The challenge of explicability indicates the next step in the development of artificial intelligence. The goal is the ability to function robustly in an uncertain world, characterized by incomplete information, exploiting a multitude of dimensions to adapt to unpredictable contexts.

3. Technological bricks

On the theoretical side, the statistical techniques of deep learning are not fundamentally new. It is the increase in the performance/cost ratio of computers that has changed the game and put these statistical techniques back on the agenda. The performance/cost ratio also benefits from the emergence of specialized hardware solutions, designed by graphical card providers.

4. Actors

The expression “deep learning” dates back to the second half of the 1980s and has been relaunched by Yann Le Cun, current director of Facebook’s IA laboratory in France. All the giants of the Internet use deep learning.

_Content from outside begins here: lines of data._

(* ===== verification/FloatInstance.v ===== *)
(** * A concrete softfloat

    One executable instance of the [Softfloat] parameter, built on the
    Standard Library's [SpecFloat], for which the laws hold: it shows that the
    hypotheses of the floating-point theorems are satisfiable and lets the
    interpreter run. *)
From S2P Require Import Prelude Opcodes Softfloat FloatRounding.
From Stdlib Require Import Floats.SpecFloat.

(** [mw] fraction bits, [ew] exponent bits. *)
Section Format.
Context (mw ew : Z).
Definition prec : Z := mw + 1.
Definition emax : Z := 2 ^ (ew - 1).
Definition emin : Z := 3 - emax - prec.

Definition of_bits (x : Z) : spec_float :=
  let s := negb (x / 2 ^ (mw + ew) =? 0) in
  let e := (x mod 2 ^ (mw + ew)) / 2 ^ mw in
  let f := x mod 2 ^ mw in
  if e =? 2 ^ ew - 1 then (if f =? 0 then S754_infinity s else S754_nan)
  else if e =? 0 then
    match f with Zpos m => S754_finite s m emin | _ => S754_zero s end
  else match 2 ^ mw + f with Zpos m => S754_finite s m (e + emin - 1) | _ => S754_nan end.

Definition sign_bits (s : bool) : Z := if s then 2 ^ (mw + ew) else 0.

Definition to_bits (f : spec_float) : Z :=
  match f with
  | S754_zero s => sign_bits s
  | S754_infinity s => sign_bits s + (2 ^ ew - 1) * 2 ^ mw
  | S754_nan => (2 ^ ew - 1) * 2 ^ mw + 2 ^ (mw - 1)
  | S754_finite s m e =>
      sign_bits s + (if Zpos m <? 2 ^ mw then Zpos m
                     else (e - emin + 1) * 2 ^ mw + (Zpos m - 2 ^ mw))
  end.

Definition of_int (z : Z) : Z := to_bits (binary_normalize prec emax z 0 false).
Definition lift2 (op : Z -> Z -> spec_float -> spec_float -> spec_float) (a b : Z) : Z :=
  to_bits (op prec emax (of_bits a) (of_bits b)).
Definition round_to (f : spec_float) : Z :=
  match f with
  | S754_finite s m e => to_bits (binary_normalize prec emax (if s then Zneg m else Zpos m) e s)
  | _ => to_bits f
  end.
End Format.

(** The nearest integer to [v / u], ties to even. *)
Definition nearest_even (v u : Z) : Z :=
  let q := v / u in let r := v mod u in
  if (2 * r <? u) || ((2 * r =? u) && Z.even q) then q else q + 1.

Definition nan32 (a : Z) : bool := 0x7F800000 <? a mod 2 ^ 31.
Definition nan64 (a : Z) : bool := 0x7FF0000000000000 <? a mod 2 ^ 63.

#[export] Instance reference_softfloat : Softfloat := {|
  to_softfloat32 a := a; from_softfloat32 a := a;
  to_softfloat64 a := a; from_softfloat64 a := a;
  f32_is_nan := nan32; f64_is_nan := nan64;
  f32_sign_bit := neg_sign 31; f64_sign_bit := neg_sign 63;
  f32_add := lift2 23 8 SFadd; f32_sub := lift2 23 8 SFsub;
  f32_mul := lift2 23 8 SFmul; f32_div := lift2 23 8 SFdiv;
  f32_sqrt a := to_bits 23 8 (SFsqrt (prec 23) (emax 8) (of_bits 23 8 a));
  f32_eq a b := negb (nan32 a) && negb (nan32 b) && (value32 a =? value32 b);
  f32_lt a b := negb (nan32 a) && negb (nan32 b) && (value32 a <? value32 b);
  f32_le a b := negb (nan32 a) && negb (nan32 b) && (value32 a <=? value32 b);
  f64_add := lift2 52 11 SFadd; f64_sub := lift2 52 11 SFsub;
  f64_mul := lift2 52 11 SFmul; f64_div := lift2 52 11 SFdiv;
  f64_sqrt a := to_bits 52 11 (SFsqrt (prec 52) (emax 11) (of_bits 52 11 a));
  f64_eq a b := negb (nan64 a) && negb (nan64 b) && (value64 a =? value64 b);
  f64_lt a b := negb (nan64 a) && negb (nan64 b) && (value64 a <? value64 b);
  f64_le a b := negb (nan64 a) && negb (nan64 b) && (value64 a <=? value64 b);
  f32_to_f64 a := round_to 52 11 (of_bits 23 8 a);
  f64_to_f32 a := round_to 23 8 (of_bits 52 11 a);
  f32_to_i32 a _ _ := nearest_even (value32 a) one32;
  f32_to_ui32 a _ _ := nearest_even (value32 a) one32;
  f32_to_i64 a _ _ := nearest_even (value32 a) one32;
  f32_to_ui64 a _ _ := nearest_even (value32 a) one32;
  f64_to_i32 a _ _ := nearest_even (value64 a) one64;
  f64_to_ui32 a _ _ := nearest_even (value64 a) one64;
  f64_to_i64 a _ _ := nearest_even (value64 a) one64;
  f64_to_ui64 a _ _ := nearest_even (value64 a) one64;
  f32_to_i32_r_minMag a _ := int_value32 a; f32_to_ui32_r_minMag a _ := int_value32 a;
  f32_to_i64_r_minMag a _ := int_value32 a; f32_to_ui64_r_minMag a _ := int_value32 a;
  f64_to_i32_r_minMag a _ := int_value64 a; f64_to_ui32_r_minMag a _ := int_value64 a;
  f64_to_i64_r_minMag a _ := int_value64 a; f64_to_ui64_r_minMag a _ := int_value64 a;
  i32_to_f32 := of_int 23 8; i64_to_f32 := of_int 23 8;
  ui32_to_f32 := of_int 23 8; ui64_to_f32 := of_int 23 8;
  i32_to_f64 := of_int 52 11; i64_to_f64 := of_int 52 11;
  ui32_to_f64 := of_int 52 11; ui64_to_f64 := of_int 52 11
|}.

#[export] Instance reference_bits : SoftfloatBits reference_softfloat.
Proof. constructor; done. Qed.

#[export] Instance reference_compare : SoftfloatCompare reference_softfloat.
Proof. constructor; done. Qed.

Lemma nearest_even_exact v u : 0 < u -> v mod u = 0 -> nearest_even v u = Z.quot v u.
Proof.
  intros Hu Hv. unfold nearest_even. rewrite Hv, (proj2 (Z.ltb_lt _ _)) by lia. simpl.
  symmetry. apply Z.quot_div_exact; [lia|by apply Z.mod_divide; [lia|]].
Qed.
#[export] Instance reference_convert : SoftfloatConvert reference_softfloat.
Proof.
  pose proof (one_pos 23 127 ltac:(lia) ltac:(lia)). pose proof (one_pos 52 1023 ltac:(lia) ltac:(lia)).
  constructor; intros a mode exact _ Ha _; by apply nearest_even_exact.
Qed.

(** ** Witnesses of the floating-point properties *)

Ltac by_bounds := repeat split; vm_compute; (reflexivity || discriminate).

(** 2.5 *)
Lemma f32_rounding_correct_witness :
  _eosio_f32_ceil false 0x40200000 = 0x40400000 /\
  value32 (_eosio_f32_ceil false 0x40200000) = 3 * one32.
Proof.
  split; [reflexivity|].
  rewrite (proj1 (proj1 (f32_rounding_correct false 0x40200000 ltac:(by_bounds)))).
  vm_compute. reflexivity.
Defined.

(** -2.5 *)
Lemma f64_trunc_correct_witness :
  value64 (_eosio_f64_trunc true 0xC004000000000000) = -2 * one64.
Proof.
  rewrite (proj1 (f64_trunc_correct true 0xC004000000000000 ltac:(by_bounds))). vm_compute. reflexivity.
Defined.

(** min(-0, +0) is -0. *)
Lemma f32_min_max_correct_witness :
  neg_sign 31 (_eosio_f32_min false F32_m0 0) = true /\ F32_m0 <> 0.
Proof.
  split; [|discriminate].
  destruct (f32_min_max_correct false F32_m0 0 ltac:(by_bounds) ltac:(by_bounds)) as (_ & _ & H).
  destruct (H eq_refl eq_refl) as (_ & _ & Hs & _). rewrite Hs. reflexivity.
Defined.

(** -2147483648.5 truncates to the least [int32_t], but traps with the old bound; 2^31 traps. *)
Lemma trunc_traps_exactly_witness :
  _eosio_f64_trunc_i32s true 0xC1E0000000100000 = Ret (- 2 ^ 31) /\
  (exists msg, _eosio_f64_trunc_i32s false 0xC1E0000000100000 = Throw (wasm_interpreter_exception msg)) /\
  exists msg, _eosio_f32_trunc_i32s F32_2p31 = Throw (wasm_interpreter_exception msg).
Proof.
  destruct (trunc_traps_exactly F32_2p31 0xC1E0000000100000) as ((_ & _ & H1) & _ & _ & _ & (_ & H2 & _) & (_ & _ & H3) & _);
    [by_bounds|by_bounds|].
  split; [|split].
  - rewrite H2; [vm_compute; reflexivity|reflexivity|by_bounds].
  - apply H3; [reflexivity|]. vm_compute. intros [_ H]. apply H. reflexivity.
  - apply H1; [reflexivity|]. vm_compute. intros [_ H]. discriminate.
Defined.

The geopolitical dimension of deep learning applications is also becoming clear in the current upsurge of defense innovation among the major powers (1, 2, 3). In particular, DARPA proposed various technological challenges related to deep learning, such as autonomous vehicles between 2005 and 2007, and then, more recently, around explainable AI. Current calls for projects concern both the questions of explicability and the energy or security aspects.

Laurence Devillers is one of the specialists in the question of explicability.

5. Ethical consequences

Surveillance and facial recognition systems in public spaces in China rely on deep learning.

In the West, one of the major discussions is about the biases contained in the data, which lead to deep learning applications that reproduce social discriminations deemed undesirable. But there is also a fear of artificial intelligence, such as military ones, which do not take into account certain ethical distinctions.

The scary possibility of using deep learning to create “deep fakes” is another unavoidable subject. Deep fakes are video animations whose synthetic character is difficult to detect. The techniques for making this type of video are available in open source. In the face of deep learning, we must relearn the virtues of skepticism.